Pierre Lequiller a dit, lui, qu'il voulait « encadrer » les budgets nationaux. Quand on dit cela, j'entends : « abaisser les parlements nationaux ». Vous n'échapperez pas à la discussion sur cette question fondamentale. Le rejet de plus en plus fort par les peuples de cette Europe, qui ne représente pas leurs intérêts, repose justement sur cet abaissement.
Quant à l'accusation de vouloir « faire de la dette pour faire de la dette », je réponds que ce n'est pas du tout notre propos. Nous ne sommes pas favorables à la dette en soi. En revanche, nous sommes défavorables à tout ce qui déséquilibre les rapports entre les États. Faire du déficit n'est pas en soi une bonne chose. Mais faire des excédents non plus. Les excédents massifs se font forcément au détriment d'autres pays. Et les rééquilibrages à l'intérieur de l'Union passent forcément par des redistributions, mais pas sur le mode du denier du culte. Votre vocabulaire européen, c'est avant tout sanctions et punitions. Pour notre part, nous parlons de coopération réfléchie.

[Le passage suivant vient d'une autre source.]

Definition run_ipc_test : Kernel unit :=
  newline ;; println "IPC TEST" ;;
  print "IPC INITIAL: " ;;
  n ← ipc IpcManager_count;
  verdict (n =? 0) ;;
  created ← ipc IpcManager_create;
  endpoint ← match created with
    | Some handle => println "IPC ENDPOINT CREATE: PASS" ;; mret handle
    | None => println "IPC ENDPOINT CREATE: FAIL" ;; halt
    end;
  print "IPC HANDLE: " ;;
  ok ← ipc (IpcManager_is_valid endpoint);
  verdict ok ;;
  created ← objs (ObjectTable_create ObjectType.Process);
  sender ← some_or_halt created "IPC SENDER CREATE: FAIL";
  let release_sender := objs (ObjectTable_release sender) ;; mret () in
  print "IPC SEND: " ;;
  ok ← ipc (IpcManager_send endpoint sender ipc_payload);
  pass_or_halt ok release_sender ;;
  print "IPC QUEUE: " ;;
  len ← ipc (IpcManager_queue_len endpoint);
  pass_or_halt (bool_decide (len = Some 1)) release_sender ;;
  received ← ipc (IpcManager_receive endpoint);
  message ← match received with
    | Some message => println "IPC RECEIVE: PASS" ;; mret message
    | None => println "IPC RECEIVE: FAIL" ;; release_sender ;; halt
    end;
  print "IPC SENDER: " ;;
  pass_or_halt (Ipc.sender message =? sender) release_sender ;;
  print "IPC MESSAGE: " ;;
  payload ← pure (IpcMessage_payload message);
  pass_or_halt (bool_decide (payload = ipc_payload)) release_sender ;;
  print "IPC EMPTY: " ;;
  len ← ipc (IpcManager_queue_len endpoint);
  pass_or_halt (bool_decide (len = Some 0)) release_sender ;;
  print "IPC DESTROY: " ;;
  ok ← ipc (IpcManager_destroy endpoint);
  pass_or_halt ok release_sender ;;
  print "IPC STALE HANDLE: " ;;
  ok ← ipc (IpcManager_is_valid endpoint);
  pass_or_halt (negb ok) release_sender ;;
  objs (ObjectTable_release sender) ;;
  print "IPC CLEANUP: " ;;
  ok ← and_then (n ← ipc IpcManager_count; mret (n =? 0)) (n ← objs ObjectTable_count; mret (n =? 0));
  verdict ok ;;
  println "IPC: PASS".

Definition run_syscall_test : Kernel unit :=
  newline ;; println "SYSCALL TEST" ;;
  let version := dispatch SYS_GET_VERSION 0 0 0 in
  print "SYSCALL GET_VERSION: " ;;
  (if version =? UNBOUND_SYSCALL_ABI_VERSION then println "PASS"
   else
     println "FAIL" ;; print "EXPECTED: " ;; hex64 UNBOUND_SYSCALL_ABI_VERSION ;;
     newline ;; print "ACTUAL: " ;; hex64 version ;; newline ;; halt) ;;
  let unknown := dispatch 0xFFFF 0 0 0 in
  print "SYSCALL UNKNOWN: " ;;
  (if unknown =? 2 ^ 64 - 1 then println "PASS"
   else println "FAIL" ;; print "RETURNED: " ;; hex64 unknown ;; newline ;; halt) ;;
  println "SYSCALL: PASS".

Definition run_msr_test : Kernel unit :=
  newline ;; println "MSR TEST" ;;
  print "MSR EFER READ: " ;;
  before ← ask (λ s, read_efer (model_regs s));
  println "PASS" ;;
  print "EFER BEFORE: 0x" ;; hex64 before ;; newline ;;
  print "MSR EFER.SCE ENABLE: " ;;
  set (λ s, set_regs (enable_syscall_extensions (model_regs s)) s) ;;
  println "PASS" ;;
  print "MSR EFER.SCE VERIFY: " ;;
  enabled ← ask (λ s, syscall_extensions_enabled (model_regs s));
  verdict enabled ;;
  after ← ask (λ s, read_efer (model_regs s));
  print "EFER AFTER: 0x" ;; hex64 after ;; newline ;;
  println "MSR SCE: PASS".

(** A register that must have a value: [print; hex64; .. if actual == expected]. *)
Definition check_register (name : string) (actual expected : Z) (expected_text : Kernel unit) : Kernel unit :=
  print (name +:+ ": 0x") ;; hex64 actual ;; newline ;;
  print (name +:+ " VERIFY: ") ;;
  if actual =? expected then println "PASS"
  else println "FAIL" ;; expected_text ;; halt.
Definition print_selector (label : string) (sel : Z) : Kernel unit :=
  print label ;; hex32 sel ;; newline.

(** [entry] is [syscall::entry_address()]. *)
Definition report_selectors : Kernel unit :=
  println "SYSCALL SELECTORS" ;;
  print_selector "KERNEL CS: 0x" Descriptors.KERNEL_CODE_SELECTOR ;;
  print_selector "KERNEL SS: 0x" Descriptors.KERNEL_DATA_SELECTOR ;;
  print_selector "USER CODE BASE: 0x" Descriptors.USER_CODE_SELECTOR ;;
  print_selector "USER DATA BASE: 0x" Descriptors.USER_DATA_SELECTOR ;;
  print_selector "USER CODE R3: 0x" Descriptors.USER_CODE_SELECTOR_R3 ;;
  print_selector "USER DATA R3: 0x" Descriptors.USER_DATA_SELECTOR_R3 ;;
  println "SYSCALL MSRS: PASS".

Definition run_syscall_msr_test (entry : Z) : Kernel unit :=
  newline ;; println "SYSCALL MSR TEST" ;;
  print "SYSCALL ENTRY ADDRESS: 0x" ;; hex64 entry ;; newline ;;
  (if entry =? 0 then println "SYSCALL ENTRY ADDRESS: FAIL" ;; halt else mret ()) ;;
  println "SYSCALL ENTRY ADDRESS: PASS" ;;
  print "SYSCALL MSR INITIALIZATION: " ;;
  set (λ s, set_regs (init_syscall_msrs entry (model_regs s)) s) ;;
  println "PASS" ;;
  star ← ask (λ s, read_star (model_regs s));
  check_register "STAR" star make_star (print "EXPECTED STAR: 0x" ;; hex64 make_star ;; newline) ;;
  lstar ← ask (λ s, read_lstar (model_regs s));
  check_register "LSTAR" lstar entry (print "EXPECTED LSTAR: 0x" ;; hex64 entry ;; newline) ;;
  cstar ← ask (λ s, read_cstar (model_regs s));
  check_register "CSTAR" cstar 0 (println "EXPECTED CSTAR: 0x0000000000000000") ;;
  fmask ← ask (λ s, read_fmask (model_regs s));
  check_register "FMASK" fmask SYSCALL_FMASK (print "EXPECTED FMASK: 0x" ;; hex64 SYSCALL_FMASK ;; newline) ;;
  print "SYSCALL MSR FINAL VERIFY: " ;;
  verified ← ask (λ s, verify_syscall_msrs entry (model_regs s));
  verdict verified ;;
  report_selectors.

(** The calls of [_start], in its order. *)
Definition kernel_tests (entry : Z) : Kernel unit :=
  run_kernel_object_test ;; run_ipc_test ;; run_syscall_test ;; run_msr_test ;; run_syscall_msr_test entry.

(** The panic handler. *)
Definition panic {A} : Kernel A := println "KERNEL PANIC" ;; halt.

(** ** The handlers *)

(** [COUNT.fetch_add(1) + 1]: the addition is checked, the counter wraps. *)
Definition count_up (prj : state → Z) (upd : Z → state → state) : Kernel Z :=
  old ← ask prj;
  set (λ s, upd (wrapping_add 64 (prj s) 1) s) ;;
  pure (add_u 64 old 1).

Definition print_word (label : string) (value : Z) : Kernel unit := print label ;; hex64 value ;; newline.

(** [word a] is the 64-bit word in memory at [a]. *)
Definition unbound_timer_handler (word : Z → Z) (interrupt_rsp : Z) : Kernel Z :=
  count ← count_up TIMER_IRQ_DEBUG_COUNT set_timer_count;
  (if count =? 1 then newline ;; println "*** IRQ0 FIRED ***" else mret ()) ;;
  let next_rsp := interrupt_rsp in
  (if count <=? 4 then
     newline ;; println "*** TIMER DEBUG ***" ;;
     print_word "CURRENT RSP: 0x" interrupt_rsp ;;
     print_word "NEXT RSP: 0x" next_rsp ;;
     print_word "NEXT +00: 0x" (word next_rsp) ;;
     print_word "NEXT +08: 0x" (word (next_rsp + 8)) ;;
     print_word "NEXT +16: 0x" (word (next_rsp + 16)) ;;
     print_word "NEXT +24: 0x" (word (next_rsp + 24)) ;;
     print_word "NEXT +32: 0x" (word (next_rsp + 32)) ;;
     print_word "NEXT +40: 0x" (word (next_rsp + 40)) ;;
     println "******************************"
   else mret ()) ;;
  on devs set_devs (end_of_interrupt 0) ;;
  mret next_rsp.

(** [InterruptFrame] (idt.rs), and its address. *)
Record InterruptFrame := mkInterruptFrame {
  frame_vector : Z; frame_error_code : Z; frame_rip : Z; frame_cs : Z; frame_rflags : Z }.

Definition unbound_exception_handler (address : Z) (frame : InterruptFrame) : Kernel unit :=
  count ← count_up EXCEPTION_DEBUG_COUNT set_exception_count;
  newline ;;
  println "================================" ;;
  println "UNBOUND EXCEPTION HANDLER" ;;
  println "================================" ;;
  print_word "EXCEPTION COUNT: " count ;;
  print_word "FRAME ADDRESS: 0x" address ;;
  ist1 ← ask (λ s, tss_ist1 (tss (tables s)));
  print_word "IST1 STACK TOP: 0x" ist1 ;;
  print_word "VECTOR: 0x" (frame_vector frame) ;;
  print_word "ERROR CODE: 0x" (frame_error_code frame) ;;
  print_word "RIP: 0x" (frame_rip frame) ;;
  print_word "CS: 0x" (frame_cs frame) ;;
  print_word "RFLAGS: 0x" (frame_rflags frame) ;;
  println "EXCEPTION HANDLER COMPLETE" ;;
  println "EXCEPTION HANDLER RETURNING".

(** ** What the tests do *)

(** A label and the verdict that follows it. *)
Definition passes (labels : list string) : list item :=
  labels ≫= λ l, [Text l; Text "PASS"; Newline].

(** A call of an interface, seen through its specification. *)
Lemma res_inv {T B R} (m : M T B) (f : B → R) t res t' :
  (r ← m; mret (f r)) t = Done (res, t') → ∃ b, m t = Done (b, t') ∧ res = f b.
Proof. intros (b & t1 & E & H)%bind_inv. injection H as <- <-. eauto. Qed.

Lemma ipc_call {B} (m : M IpcManager B) f op t : manager_op op = (r ← m; mret (f r)) →
  manager_ok t → ipc_op_ok op →
  ∃ b t', m t = Done (b, t') ∧ manager_ok t' ∧ ipc_spec (endpoints (data t)) op (f b) (endpoints (data t')).
Proof.
  intros Hm Hok Hop. destruct (ipc_op_refines t op Hok Hop) as (res & t' & E & Hok' & Hs).
  rewrite Hm in E. apply res_inv in E as (b & E & ->). eauto.
Qed.
Lemma object_call {B} (m : M ObjectTable B) f op t : table_op op = (r ← m; mret (f r)) →
  table_ok t → object_op_ok op →
  ∃ b t', m t = Done (b, t') ∧ table_ok t' ∧ spec_op (objects (data t)) op (f b) (objects (data t')).
Proof.
  intros Hm Hok Hop. destruct (table_op_refines t op Hok Hop) as (res & t' & E & Hok' & _ & Hs).
  rewrite Hm in E. apply res_inv in E as (b & E & ->). eauto.
Qed.

(** Live handles are 64-bit values. *)
Lemma endpoint_handle t h q : manager_ok t → endpoints (data t) !! h = Some q → in_u 64 h.
Proof.
  intros [_ [Hinv _]] H. unfold endpoints in H.
  rewrite (table_lookup _ _ _ _ IpcHandle_codec _ _ _ _ endpoints_range _ _ Hinv) in H.
  by destruct (decide (in_u 64 h)).
Qed.
Lemma object_handle t h r : table_ok t → objects (data t) !! h = Some r → in_u 64 h.
Proof.
  intros [_ [Hinv _]] H. unfold objects in H.
  rewrite (table_lookup _ _ _ _ ObjectHandle_codec _ _ _ _ MAX_range _ _ Hinv) in H.
  by destruct (decide (in_u 64 h)).
Qed.

Definition object_report : list item :=
  [Newline; Text "KERNEL OBJECT TEST"; Newline] ++ passes ["OBJECT TABLE INITIAL: "]
  ++ [Text "OBJECT CREATE: PASS"; Newline]
  ++ passes ["OBJECT HANDLE: "; "OBJECT TYPE: "; "OBJECT RETAIN: "; "OBJECT RELEASE: "; "OBJECT FINAL RELEASE: ";
       "OBJECT DESTROY: "; "OBJECT REUSE: "; "STALE HANDLE: "; "OBJECT TYPE ISOLATION: "; "OBJECT CLEANUP: ";
       "OBJECT TABLE FINAL: "]
  ++ [Text "KERNEL OBJECTS: PASS"; Newline].

(** The table after the test: the first slot has been used twice. *)
Definition tested_objects : ObjectTable :=
  mkSpinLock false (mkObjectSlot false 3 None :: replicate 63 ObjectSlot_empty).

Ltac eval_bool := lazymatch goal with |- ?b = true => vm_compute; reflexivity end.

Lemma object_test_run c : KERNEL_OBJECTS c = ObjectTable_new →
  runs run_kernel_object_test c object_report () (set_objects tested_objects c).
Proof.
  intros H. destruct c as [tb v cr ob ip mr st tc ec d]. cbn [KERNEL_OBJECTS] in H. subst ob.
  unfold run_kernel_object_test, objs. eapply runs_eq.
  - repeat first [run_step|run_eval|eval_bool|apply runs_ret].
  - vm_compute. reflexivity.
  - reflexivity.
Qed.

Definition ipc_report : list item :=
  [Newline; Text "IPC TEST"; Newline] ++ passes ["IPC INITIAL: "]
  ++ [Text "IPC ENDPOINT CREATE: PASS"; Newline]
  ++ passes ["IPC HANDLE: "; "IPC SEND: "; "IPC QUEUE: "] ++ [Text "IPC RECEIVE: PASS"; Newline]
  ++ passes ["IPC SENDER: "; "IPC MESSAGE: "; "IPC EMPTY: "; "IPC DESTROY: "; "IPC STALE HANDLE: "; "IPC CLEANUP: "]
  ++ [Text "IPC: PASS"; Newline].

Lemma ipc_test_message from : ∃ m, IpcMessage_new from ipc_payload = Done (Some m) ∧
  Ipc.sender m = from ∧ IpcMessage_payload m = Done ipc_payload.
Proof. eexists. split; [vm_compute; reflexivity|]. split; vm_compute; reflexivity. Qed.

(** The state when the tables have no live objects and no endpoints. *)
Definition tables_empty (c : state) : Prop :=
  table_ok (KERNEL_OBJECTS c) ∧ objects (data (KERNEL_OBJECTS c)) = ∅ ∧
  manager_ok (IPC_MANAGER c) ∧ endpoints (data (IPC_MANAGER c)) = ∅.

(** The manager with the endpoints [M], and its calls. *)
Definition live (t : IpcManager) (M : gmap Z (list IpcMessage)) : Prop :=
  manager_ok t ∧ endpoints (data t) = M.
Ltac ipc_case op :=
  intros [Hok <-]; intros;
  destruct (ipc_call _ _ op _ eq_refl Hok) as (? & ? & E & Hok' & Hs); [done|];
  inversion Hs; simplify_eq; unfold live; eauto 10.
(* ===== verification/Boot.v ===== *)
(** * The start-up of the kernel ([_start], kernel/src/bin/kernel.rs)

    [_start] in its sections: the boot information, the descriptor tables, the
    breakpoint test, the memory map, the frame allocator, the page tables, the
    address space, the mappings of the ring 3 test, the heap, the spin lock, the
    tests of KernelTests.v and the entry into ring 3.  The kernel uses physical
    addresses as pointers, and both the loader's page tables and its own map only the
    first 2 MiB to themselves: an access to a page table outside that window
    ([low_window]) raises a page fault, and so does loading CR3 with tables that do
    not map it.  The addresses the linker chooses are arguments.  The breakpoint itself
    is an argument too: its return is the business of the exception stubs
    (Interrupts.v). *)

From S2P Require Import Prelude BootInfo FrameInterface FrameAllocator PageTable AddressSpace Heap Window Protection Budget.
From S2P Require Import Objects Ipc Descriptors Cpu Syscall Serial Devices SpinLock Console KernelTests.
Local Open Scope Z_scope.

(** ** What [_start] reads *)

(** The sixteen bytes of a gate. *)
Definition IdtEntry_bytes (g : IdtEntry) : list Z :=
  le_bytes 2 (offset_low g) ++ le_bytes 2 (selector g) ++ le_bytes 1 (ist g) ++ le_bytes 1 (attributes g)
  ++ le_bytes 2 (offset_mid g) ++ le_bytes 4 (offset_high g) ++ le_bytes 4 (reserved g).

(** user.rs *)
Definition USER_CODE_VADDR : Z := 0x400000.
Definition USER_STACK_VADDR : Z := 0x800000.
Definition USER_STACK_SIZE : Z := 16 * 1024.
(* ===== verification/BootLoader.v ===== *)
(** * The boot loader (boot/stage1/boot.asm, boot/stage2/stage2.asm)

    The boot sector reads the second stage, the second stage reads the kernel's ELF
    file, asks the BIOS for the memory map, copies the loadable segments to their
    physical addresses, fills in the boot information and jumps to the entry point.
    The BIOS services are arguments: [int13 lba count] is what the extended disk read
    transfers, [int15 ebx] what the memory-map call answers.  Memory is byte
    addressed; in long mode the stage has mapped the first 2 MiB, and an access
    beyond them faults.  The second stage keeps its variables in its own image, from
    the label boot_drive on, whose address [vars] is the assembler's; they are read
    and written there.  The drive number the boot sector keeps in its own sector, and
    what is pushed on the stacks below 0x7C00, 0x8000 and 0x90000, are not kept. *)

From S2P Require Import Prelude BootInfo ImageBuilder.
Local Open Scope Z_scope.

(** What the BIOS answers to INT 15h, E820: the carry flag, EAX, EBX, ECX and the
    bytes it wrote to the buffer. *)
Record e820_reply := mkReply { r_carry : bool; r_eax : Z; r_ebx : Z; r_ecx : Z; r_bytes : bytes }.

Definition kernel_buffer : Z := 0x20000.
Definition kernel_max_sectors : Z := 1024.
Definition kernel_read_chunk : Z := 32.
Definition memory_map_buffer : Z := 0x60000.
Definition SMAP : Z := 0x534D4150.

(** ** Long mode *)

(** The pages of the second stage: 2 MiB from 0. *)
Definition mapped (a n : Z) : bool := (0 <=? a) && (a + n <=? 0x200000).
Definition load_at (m : bytemem) (a : Z) (n : nat) : option Z :=
  let a := cast 64 a in if mapped a (Z.of_nat n) then Some (le_load m a n) else None.

Fixpoint memory_copy (rcx : nat) (rsi rdi : Z) (m : bytemem) : option bytemem :=
  match rcx with
  | O => Some m
  | S k =>
      if mapped rsi 1 && mapped rdi 1
      then memory_copy k (rsi + 1) (rdi + 1) (<[rdi := default 0 (m !! rsi)]> m)
      else None
  end.
Fixpoint memory_zero (rcx : nat) (rdi : Z) (m : bytemem) : option bytemem :=
  match rcx with
  | O => Some m
  | S k => if mapped rdi 1 then memory_zero k (rdi + 1) (<[rdi := 0]> m) else None
  end.

(** [elf_program_loop] with [n] headers to go: R10 and R11 are the lowest address and
    the highest end so far.  The sizes are read again after the copy, as in the code. *)
Fixpoint elf_program_loop (n : nat) (rbx r14 r10 r11 : Z) (m : bytemem) : option (Z * Z * bytemem) :=
  match n with
  | O => Some (r10, r11, m)
  | S k =>
      p_type ← load_at m rbx 4;
      if negb (p_type =? 1) then elf_program_loop k (cast 64 (rbx + r14)) r14 r10 r11 m
      else
        p_offset ← load_at m (rbx + 0x08) 8;
        let rsi := cast 64 (kernel_buffer + p_offset) in
        p_paddr ← load_at m (rbx + 0x18) 8;
        let r10 := if r10 <=? p_paddr then r10 else p_paddr in
        p_memsz ← load_at m (rbx + 0x28) 8;
        let rax := cast 64 (p_paddr + p_memsz) in
        let r11 := if rax <=? r11 then r11 else rax in
        p_filesz ← load_at m (rbx + 0x20) 8;
        m ← memory_copy (Z.to_nat p_filesz) rsi p_paddr m;
        p_memsz ← load_at m (rbx + 0x28) 8;
        p_filesz' ← load_at m (rbx + 0x20) 8;
        m ← memory_zero (Z.to_nat (cast 64 (p_memsz - p_filesz'))) (p_paddr + p_filesz) m;
        elf_program_loop k (cast 64 (rbx + r14)) r14 r10 r11 m
  end.
(** * EnvironmentalVoting: a shallow embedding of the confidential tally contract

    The development follows
    [examples/environmental-voting/contracts/EnvironmentalVoting.sol]:
    contract storage is a record, every external function is a function from
    the call environment and the storage to a [result], a failed [require]
    (or a checked-arithmetic panic) aborts the call and leaves the storage as
    it was. *)

From Stdlib Require Import ZArith String List Bool Lia.
From Stdlib Require Import Sorting.Sorted.
From Stdlib Require Import Strings.Byte.
From stdpp Require Import gmap strings list fin_maps.

Open Scope Z_scope.

(** ** Machine integers and byte strings *)

Abbreviation address := Z (only parsing).
Abbreviation bytes := (list byte) (only parsing).

Definition max_uint32 : Z := 2 ^ 32 - 1.
Definition max_uint256 : Z := 2 ^ 256 - 1.

(** ** Call outcomes *)

Inductive failure : Type :=
  | Revert (reason : string)   (* a [require(cond, reason)] did not hold *)
  | Panic (code : Z)           (* 0x11: checked arithmetic overflowed *)
  | InvalidKMSSignatures       (* [FHE.checkSignatures] reverted *)
  | AbiDecodeError.            (* [abi.decode] reverted *)

Inductive result (A : Type) : Type :=
  | Ok (a : A)
  | Fail (f : failure).

Arguments Ok {A} a.
Arguments Fail {A} f.

Definition bind {A B : Type} (m : result A) (k : A -> result B) : result B :=
  match m with
  | Ok a => k a
  | Fail f => Fail f
  end.

Definition require_ {A : Type} (cond : bool) (reason : string)
    (k : result A) : result A :=
  if cond then k else Fail (Revert reason).

Notation "'require' c 'otherwise' msg ';;' k" := (require_ c msg k)
  (at level 10, c at level 99, msg at level 0, k at level 200,
   format "'[v' 'require'  c  'otherwise'  msg ';;' '/' k ']'").
Notation "'let!' x ':=' m 'in' k" := (bind m (fun x => k))
  (at level 10, x name, m at level 99, k at level 200,
   format "'[v' 'let!'  x  ':='  m  'in' '/' k ']'").

(** Solidity 0.8 arithmetic on a [uintN]: the sum is checked against the
    largest value of the type and the call panics when it does not fit. *)
Definition checked_add (max a b : Z) : result Z :=
  if a + b <=? max then Ok (a + b) else Fail (Panic 17).

(** ** ABI decoding of the callback payload

    [abi.decode(cleartexts, (uint32, uint32))] reads two 32-byte big-endian
    words; it reverts when fewer than 64 bytes are supplied or when a word
    does not fit in 32 bits. Bytes after the second word are ignored. *)

Definition be_word (bs : bytes) : Z :=
  fold_left (fun acc b => acc * 256 + Z.of_N (Byte.to_N b)) bs 0.

Definition abi_decode_uint32_pair (data : bytes) : option (Z * Z) :=
  if (Z.of_nat (length data) <? 64) then None
  else
    let w0 := be_word (firstn 32 data) in
    let w1 := be_word (firstn 32 (skipn 32 data)) in
    if (w0 <=? max_uint32) && (w1 <=? max_uint32) then Some (w0, w1) else None.

(** The matching encoder, [abi.encode(uint32, uint32)], is what the oracle
    runs off-chain; it is used here to build callback payloads. *)
Definition be_byte (v : Z) (i : nat) : byte :=
  default "000"%byte (Byte.of_N (Z.to_N ((v / 256 ^ Z.of_nat (31 - i)) mod 256))).

Definition abi_word (v : Z) : bytes := List.map (be_byte v) (seq 0 32).

Definition abi_encode_uint32_pair (y n : Z) : bytes := abi_word y ++ abi_word n.

(** ** The FHE library, as the contract sees it

    Modelled from the spec: the library [@fhevm/solidity/lib/FHE.sol] is an
    external dependency of the repository. Following the glossary, a
    ciphertext is an opaque representation of a plaintext and homomorphic
    addition yields a ciphertext of the sum of the plaintexts; the ideal
    functionality below keeps the plaintext inside the ciphertext record, and
    the contract never projects it out. [euint32] addition wraps modulo
    [2^32]. Access-control grants ([FHE.allowThis], [FHE.allow]) are recorded
    by the external ACL contract and touch nothing in this contract's
    storage, so they do not appear in the embedding. *)

Record euint8 : Type := Enc8 { dec8 : Z }.
Record euint32 : Type := Enc32 { dec32 : Z }.

#[global] Instance euint32_eq_dec : EqDecision euint32.
Proof. solve_decision. Defined.

Module FHE.

Definition asEuint8 (v : Z) : euint8 := Enc8 v.
Definition asEuint32 (v : Z) : euint32 := Enc32 v.

Definition add (a b : euint32) : euint32 :=
  Enc32 ((dec32 a + dec32 b) mod 2 ^ 32).

(** [euint32] is a value type over [bytes32]; unwrapping gives the handle,
    which stands for the ciphertext itself. *)
Definition toBytes32 (c : euint32) : euint32 := c.

(** What the library saves when a decryption is requested. [issuedFor] is
    a ghost field: the [_proposalId] argument of the [revealResults] call
    that made the request. Neither the library nor the contract stores it;
    it is kept so that theorems can name the originating proposal. *)
Record DecryptionRequest : Type := {
  requestID : Z;
  requestedHandles : list euint32;
  callbackSelector : string;
  issuedFor : Z
}.

(** The request counter starts at 0 and grows by one per request, so the
    next identifier is the number of requests made so far. *)
Definition requestDecryption (cts : list euint32) (selector : string)
    (ghost_proposal : Z) (reqs : list DecryptionRequest)
    : Z * list DecryptionRequest :=
  let requestID := Z.of_nat (length reqs) in
  (requestID,
   reqs ++ [{| requestID := requestID; requestedHandles := cts;
               callbackSelector := selector; issuedFor := ghost_proposal |}]).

L'Allemagne a des excédents importants. Je pense qu'on devrait instaurer dans l'Union européenne de nouvelles règles obligeant les pays qui ont de tels excédents à les redistribuer à leur peuple, en pouvoir d'achat et en investissements dans les infrastructures, ce qui en ferait de meilleurs clients pour les pays en difficulté. Les transferts seraient alors positifs.
Quant à la germanophobie, cela n'a jamais été notre tasse de thé. Notre Allemagne, c'est celle de Karl Liebknecht, Rosa Luxembourg, Ernst Thälmann, mais pas seulement. C'est aussi celle de Heinrich Böll, de Werner Herzog, c'est l'Allemagne de Goethe bien sûr, comme celle du pasteur Niemöller, un des courageux qui, pendant la guerre, s'opposèrent aux nazis en Allemagne même. Il faut toujours le rappeler. Nous nous inscrivons dans une tradition de solidarité et de fraternité avec ceux qui se battent pour la reconnaissance de l'humanité des hommes.
Mais par ailleurs, l'Allemagne n'est pas un modèle. Le modèle reste à construire. Nous avons besoin d'un modèle porteur d'humanisme, qui donne de l'espérance aux peuples d'Europe. Mais où est l'espérance aujourd'hui ? On ne la trouve pas dans les manifestations qui ont lieu ici et là, car elles expriment une protestation contre les politiques menées.
Nous avons besoin d'une Europe qui construise cette nouvelle humanité, qui donne un espoir à la jeunesse et qui dessine un nouvel avenir, non pas seulement pour l'Europe, mais pour que celle-ci devienne un point de repère positif pour toute la planète.